All lines below containing the string "QSize" are to be copied.

━━━━━━━━━━━━━━━━

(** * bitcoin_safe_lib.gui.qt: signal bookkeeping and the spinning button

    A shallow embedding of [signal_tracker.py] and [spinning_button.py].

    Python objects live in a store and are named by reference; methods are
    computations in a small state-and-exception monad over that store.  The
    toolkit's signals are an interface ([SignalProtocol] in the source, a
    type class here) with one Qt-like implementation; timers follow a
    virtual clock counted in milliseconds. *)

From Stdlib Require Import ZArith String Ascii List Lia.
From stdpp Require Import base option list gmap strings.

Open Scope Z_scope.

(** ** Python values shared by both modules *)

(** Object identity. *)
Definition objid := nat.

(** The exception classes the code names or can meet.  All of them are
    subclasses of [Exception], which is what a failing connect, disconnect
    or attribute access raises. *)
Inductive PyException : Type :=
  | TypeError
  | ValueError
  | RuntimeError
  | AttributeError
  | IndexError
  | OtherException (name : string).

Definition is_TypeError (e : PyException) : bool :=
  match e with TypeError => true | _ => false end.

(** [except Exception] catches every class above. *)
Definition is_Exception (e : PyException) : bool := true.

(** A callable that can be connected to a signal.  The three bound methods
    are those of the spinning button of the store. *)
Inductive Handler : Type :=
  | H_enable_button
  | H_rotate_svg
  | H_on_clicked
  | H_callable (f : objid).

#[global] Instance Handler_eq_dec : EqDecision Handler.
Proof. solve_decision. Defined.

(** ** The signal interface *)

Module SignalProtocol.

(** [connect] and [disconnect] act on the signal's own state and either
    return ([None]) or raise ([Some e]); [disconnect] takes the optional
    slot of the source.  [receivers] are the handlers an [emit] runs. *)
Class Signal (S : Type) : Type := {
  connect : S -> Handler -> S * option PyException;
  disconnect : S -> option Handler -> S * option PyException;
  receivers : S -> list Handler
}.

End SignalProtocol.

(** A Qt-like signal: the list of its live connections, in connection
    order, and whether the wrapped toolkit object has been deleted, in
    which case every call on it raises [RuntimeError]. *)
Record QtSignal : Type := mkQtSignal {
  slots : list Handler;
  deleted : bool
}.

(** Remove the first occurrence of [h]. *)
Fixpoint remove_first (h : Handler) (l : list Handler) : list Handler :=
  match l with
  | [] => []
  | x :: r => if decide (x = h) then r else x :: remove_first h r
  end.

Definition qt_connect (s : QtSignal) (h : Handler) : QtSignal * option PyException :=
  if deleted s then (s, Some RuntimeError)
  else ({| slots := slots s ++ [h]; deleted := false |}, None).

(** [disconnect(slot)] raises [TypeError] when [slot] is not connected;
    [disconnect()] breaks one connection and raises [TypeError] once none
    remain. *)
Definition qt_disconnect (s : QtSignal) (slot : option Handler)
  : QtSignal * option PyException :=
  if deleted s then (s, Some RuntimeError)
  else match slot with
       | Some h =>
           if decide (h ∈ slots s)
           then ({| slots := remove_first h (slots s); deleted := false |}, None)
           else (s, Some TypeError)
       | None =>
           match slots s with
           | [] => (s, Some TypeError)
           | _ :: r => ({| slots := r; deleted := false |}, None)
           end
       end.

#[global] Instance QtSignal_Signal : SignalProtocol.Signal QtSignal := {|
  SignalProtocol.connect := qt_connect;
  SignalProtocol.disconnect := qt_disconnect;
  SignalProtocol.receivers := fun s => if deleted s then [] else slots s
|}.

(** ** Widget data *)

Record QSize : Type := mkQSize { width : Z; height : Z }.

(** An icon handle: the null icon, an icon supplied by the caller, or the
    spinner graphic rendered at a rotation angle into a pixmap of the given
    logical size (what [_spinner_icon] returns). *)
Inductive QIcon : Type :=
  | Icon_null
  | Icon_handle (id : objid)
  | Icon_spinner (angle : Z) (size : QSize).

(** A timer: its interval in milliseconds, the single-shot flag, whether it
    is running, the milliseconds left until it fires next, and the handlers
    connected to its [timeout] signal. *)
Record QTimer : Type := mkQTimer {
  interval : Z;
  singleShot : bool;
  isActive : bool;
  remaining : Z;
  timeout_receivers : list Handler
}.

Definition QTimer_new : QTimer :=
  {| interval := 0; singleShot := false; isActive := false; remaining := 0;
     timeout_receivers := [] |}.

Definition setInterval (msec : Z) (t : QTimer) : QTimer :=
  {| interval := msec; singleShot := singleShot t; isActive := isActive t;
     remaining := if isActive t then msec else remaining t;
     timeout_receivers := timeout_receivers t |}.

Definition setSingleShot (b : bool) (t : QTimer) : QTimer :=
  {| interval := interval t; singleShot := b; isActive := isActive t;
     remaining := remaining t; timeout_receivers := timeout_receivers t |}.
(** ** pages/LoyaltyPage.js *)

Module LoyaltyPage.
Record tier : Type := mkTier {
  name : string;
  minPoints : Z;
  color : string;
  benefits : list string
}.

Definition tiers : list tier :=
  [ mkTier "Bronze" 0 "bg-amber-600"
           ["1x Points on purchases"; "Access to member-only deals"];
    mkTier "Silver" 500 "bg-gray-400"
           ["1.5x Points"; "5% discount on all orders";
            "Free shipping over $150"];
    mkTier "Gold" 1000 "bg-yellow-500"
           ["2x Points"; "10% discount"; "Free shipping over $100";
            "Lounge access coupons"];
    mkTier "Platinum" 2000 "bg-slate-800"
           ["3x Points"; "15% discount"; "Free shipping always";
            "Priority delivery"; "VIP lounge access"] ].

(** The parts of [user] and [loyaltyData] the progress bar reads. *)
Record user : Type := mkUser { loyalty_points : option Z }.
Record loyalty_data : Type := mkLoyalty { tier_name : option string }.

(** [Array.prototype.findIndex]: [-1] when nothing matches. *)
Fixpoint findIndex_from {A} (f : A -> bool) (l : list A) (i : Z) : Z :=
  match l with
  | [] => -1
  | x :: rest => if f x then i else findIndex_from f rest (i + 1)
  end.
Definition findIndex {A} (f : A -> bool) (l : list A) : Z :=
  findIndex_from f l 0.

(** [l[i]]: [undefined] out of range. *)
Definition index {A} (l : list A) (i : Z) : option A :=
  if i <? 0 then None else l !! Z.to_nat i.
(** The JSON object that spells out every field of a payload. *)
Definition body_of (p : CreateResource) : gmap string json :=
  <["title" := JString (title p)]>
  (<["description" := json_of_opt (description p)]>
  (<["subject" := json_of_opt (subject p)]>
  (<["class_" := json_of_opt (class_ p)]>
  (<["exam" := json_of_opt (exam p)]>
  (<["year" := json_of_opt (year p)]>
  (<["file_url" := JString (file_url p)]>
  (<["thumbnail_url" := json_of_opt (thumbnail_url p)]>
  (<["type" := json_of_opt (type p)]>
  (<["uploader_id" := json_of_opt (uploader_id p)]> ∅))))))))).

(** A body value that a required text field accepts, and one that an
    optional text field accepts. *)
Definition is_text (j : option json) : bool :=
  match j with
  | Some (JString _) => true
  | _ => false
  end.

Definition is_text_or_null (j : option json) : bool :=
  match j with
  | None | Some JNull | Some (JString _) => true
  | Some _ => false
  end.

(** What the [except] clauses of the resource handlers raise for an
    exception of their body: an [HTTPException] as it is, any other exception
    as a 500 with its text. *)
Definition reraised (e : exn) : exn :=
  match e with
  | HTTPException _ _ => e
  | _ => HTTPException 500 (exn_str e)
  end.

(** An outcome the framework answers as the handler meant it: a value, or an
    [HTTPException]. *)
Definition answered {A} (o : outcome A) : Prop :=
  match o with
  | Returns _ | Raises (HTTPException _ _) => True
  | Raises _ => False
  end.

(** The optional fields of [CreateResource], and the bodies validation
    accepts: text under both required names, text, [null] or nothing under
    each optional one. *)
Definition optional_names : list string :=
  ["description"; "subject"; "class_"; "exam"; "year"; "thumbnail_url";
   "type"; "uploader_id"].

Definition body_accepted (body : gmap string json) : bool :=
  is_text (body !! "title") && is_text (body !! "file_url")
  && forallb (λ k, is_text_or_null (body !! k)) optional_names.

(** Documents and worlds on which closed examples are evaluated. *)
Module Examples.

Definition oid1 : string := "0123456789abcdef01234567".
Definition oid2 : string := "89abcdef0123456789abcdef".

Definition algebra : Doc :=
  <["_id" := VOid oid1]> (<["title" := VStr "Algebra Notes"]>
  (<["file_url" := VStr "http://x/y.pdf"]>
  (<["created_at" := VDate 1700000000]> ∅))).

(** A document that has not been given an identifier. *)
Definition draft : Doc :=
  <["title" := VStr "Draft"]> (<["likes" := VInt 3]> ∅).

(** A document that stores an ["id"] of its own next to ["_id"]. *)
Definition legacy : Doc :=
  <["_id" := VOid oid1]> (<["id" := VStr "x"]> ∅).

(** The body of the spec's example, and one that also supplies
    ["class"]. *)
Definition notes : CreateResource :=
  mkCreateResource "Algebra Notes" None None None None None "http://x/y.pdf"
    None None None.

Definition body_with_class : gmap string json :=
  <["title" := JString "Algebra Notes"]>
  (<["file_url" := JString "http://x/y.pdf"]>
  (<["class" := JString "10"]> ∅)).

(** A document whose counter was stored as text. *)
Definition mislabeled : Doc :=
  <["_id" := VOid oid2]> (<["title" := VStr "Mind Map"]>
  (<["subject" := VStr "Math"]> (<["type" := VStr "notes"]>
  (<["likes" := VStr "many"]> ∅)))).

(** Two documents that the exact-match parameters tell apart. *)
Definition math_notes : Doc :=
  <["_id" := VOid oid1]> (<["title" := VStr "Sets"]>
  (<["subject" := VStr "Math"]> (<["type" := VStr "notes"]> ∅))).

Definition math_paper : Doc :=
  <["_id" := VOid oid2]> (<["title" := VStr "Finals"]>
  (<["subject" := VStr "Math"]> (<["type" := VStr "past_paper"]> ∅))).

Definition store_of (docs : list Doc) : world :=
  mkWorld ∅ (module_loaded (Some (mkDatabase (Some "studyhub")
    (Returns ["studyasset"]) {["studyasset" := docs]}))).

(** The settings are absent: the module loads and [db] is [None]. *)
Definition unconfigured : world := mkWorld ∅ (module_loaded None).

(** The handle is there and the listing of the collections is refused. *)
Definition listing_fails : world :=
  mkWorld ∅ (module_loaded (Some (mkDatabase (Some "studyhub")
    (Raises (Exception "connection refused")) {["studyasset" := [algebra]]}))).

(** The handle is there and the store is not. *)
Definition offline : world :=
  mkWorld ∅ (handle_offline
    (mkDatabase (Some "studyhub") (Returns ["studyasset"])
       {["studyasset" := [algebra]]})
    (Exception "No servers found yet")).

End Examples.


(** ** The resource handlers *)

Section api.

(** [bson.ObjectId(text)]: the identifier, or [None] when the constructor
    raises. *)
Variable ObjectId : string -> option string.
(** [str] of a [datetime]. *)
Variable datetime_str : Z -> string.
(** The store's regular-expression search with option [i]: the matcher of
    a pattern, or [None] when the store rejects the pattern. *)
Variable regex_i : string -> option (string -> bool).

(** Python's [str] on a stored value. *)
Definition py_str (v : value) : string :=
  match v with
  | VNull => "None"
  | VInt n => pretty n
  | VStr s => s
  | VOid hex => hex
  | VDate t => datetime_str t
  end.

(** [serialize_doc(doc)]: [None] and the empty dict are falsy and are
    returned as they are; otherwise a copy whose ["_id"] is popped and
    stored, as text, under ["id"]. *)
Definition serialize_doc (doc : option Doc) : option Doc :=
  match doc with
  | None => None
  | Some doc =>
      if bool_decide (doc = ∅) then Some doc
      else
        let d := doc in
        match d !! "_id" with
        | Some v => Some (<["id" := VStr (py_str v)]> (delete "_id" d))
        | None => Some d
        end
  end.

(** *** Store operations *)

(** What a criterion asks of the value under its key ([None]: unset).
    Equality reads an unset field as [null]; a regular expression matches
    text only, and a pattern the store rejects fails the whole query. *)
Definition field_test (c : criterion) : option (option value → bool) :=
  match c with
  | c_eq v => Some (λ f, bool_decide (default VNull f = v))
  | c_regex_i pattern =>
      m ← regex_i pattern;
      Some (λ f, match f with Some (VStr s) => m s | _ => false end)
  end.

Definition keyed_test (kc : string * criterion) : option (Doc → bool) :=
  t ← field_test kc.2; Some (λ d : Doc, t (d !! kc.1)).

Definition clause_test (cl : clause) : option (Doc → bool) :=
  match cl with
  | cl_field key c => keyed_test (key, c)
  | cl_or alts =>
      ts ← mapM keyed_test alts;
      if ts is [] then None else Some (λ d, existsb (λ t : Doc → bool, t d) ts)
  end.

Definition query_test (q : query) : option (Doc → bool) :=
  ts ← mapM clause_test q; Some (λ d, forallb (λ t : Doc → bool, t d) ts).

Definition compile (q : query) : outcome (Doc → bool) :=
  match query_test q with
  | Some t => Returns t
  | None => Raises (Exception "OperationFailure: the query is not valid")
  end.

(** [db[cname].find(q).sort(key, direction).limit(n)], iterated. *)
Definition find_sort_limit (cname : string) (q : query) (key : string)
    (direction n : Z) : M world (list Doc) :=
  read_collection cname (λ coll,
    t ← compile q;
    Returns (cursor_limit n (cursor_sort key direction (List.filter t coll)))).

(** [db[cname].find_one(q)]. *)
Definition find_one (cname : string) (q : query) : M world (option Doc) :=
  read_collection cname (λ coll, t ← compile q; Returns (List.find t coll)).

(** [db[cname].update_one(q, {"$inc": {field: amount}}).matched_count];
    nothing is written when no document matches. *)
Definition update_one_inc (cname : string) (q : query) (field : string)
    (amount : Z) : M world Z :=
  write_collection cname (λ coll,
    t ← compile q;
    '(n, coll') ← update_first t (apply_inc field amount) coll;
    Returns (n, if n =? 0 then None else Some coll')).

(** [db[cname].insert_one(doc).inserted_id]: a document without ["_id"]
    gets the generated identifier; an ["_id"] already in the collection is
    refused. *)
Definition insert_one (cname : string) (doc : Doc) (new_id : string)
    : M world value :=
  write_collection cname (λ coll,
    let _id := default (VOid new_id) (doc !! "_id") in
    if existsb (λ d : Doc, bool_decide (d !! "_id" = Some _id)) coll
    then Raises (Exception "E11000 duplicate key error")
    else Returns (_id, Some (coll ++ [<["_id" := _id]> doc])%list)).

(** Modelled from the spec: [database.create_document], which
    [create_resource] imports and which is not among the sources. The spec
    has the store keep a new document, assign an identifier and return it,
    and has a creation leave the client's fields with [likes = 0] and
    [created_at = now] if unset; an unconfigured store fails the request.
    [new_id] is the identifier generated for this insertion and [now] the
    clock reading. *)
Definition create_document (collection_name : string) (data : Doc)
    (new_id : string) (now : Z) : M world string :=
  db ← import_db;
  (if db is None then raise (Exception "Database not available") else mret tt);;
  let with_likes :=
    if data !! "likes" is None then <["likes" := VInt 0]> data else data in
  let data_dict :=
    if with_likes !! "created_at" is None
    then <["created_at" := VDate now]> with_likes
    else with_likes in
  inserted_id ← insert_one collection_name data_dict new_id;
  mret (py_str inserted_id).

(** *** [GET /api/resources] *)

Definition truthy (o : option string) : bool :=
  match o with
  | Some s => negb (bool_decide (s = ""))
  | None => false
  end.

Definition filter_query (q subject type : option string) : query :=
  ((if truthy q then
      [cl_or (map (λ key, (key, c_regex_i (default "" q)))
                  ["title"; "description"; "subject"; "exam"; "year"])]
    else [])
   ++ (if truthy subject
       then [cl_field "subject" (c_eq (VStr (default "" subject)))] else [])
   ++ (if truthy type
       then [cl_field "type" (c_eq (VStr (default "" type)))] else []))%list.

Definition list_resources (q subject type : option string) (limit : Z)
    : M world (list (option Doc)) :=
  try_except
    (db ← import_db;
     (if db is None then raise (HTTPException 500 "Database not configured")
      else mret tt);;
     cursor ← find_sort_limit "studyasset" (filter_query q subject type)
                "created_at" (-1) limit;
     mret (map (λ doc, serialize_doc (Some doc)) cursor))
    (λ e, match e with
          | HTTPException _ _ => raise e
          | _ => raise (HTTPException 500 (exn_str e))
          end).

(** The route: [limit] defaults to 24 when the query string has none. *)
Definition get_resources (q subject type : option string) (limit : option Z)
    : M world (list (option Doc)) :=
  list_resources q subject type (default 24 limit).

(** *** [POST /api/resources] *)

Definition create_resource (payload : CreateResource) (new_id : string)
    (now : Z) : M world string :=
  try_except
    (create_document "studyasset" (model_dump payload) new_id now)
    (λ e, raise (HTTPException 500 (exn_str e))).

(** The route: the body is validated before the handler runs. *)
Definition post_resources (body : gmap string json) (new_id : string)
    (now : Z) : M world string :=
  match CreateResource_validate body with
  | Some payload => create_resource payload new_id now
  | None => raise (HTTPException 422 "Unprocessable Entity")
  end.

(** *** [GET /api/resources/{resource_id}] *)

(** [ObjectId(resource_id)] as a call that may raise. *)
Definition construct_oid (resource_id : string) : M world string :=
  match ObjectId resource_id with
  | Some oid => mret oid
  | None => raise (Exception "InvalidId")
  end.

━━━━━━━━━━━━━━━━

### Answer for this exercise
Record QSize : Type := mkQSize { width : Z; height : Z }.
  | Icon_spinner (angle : Z) (size : QSize).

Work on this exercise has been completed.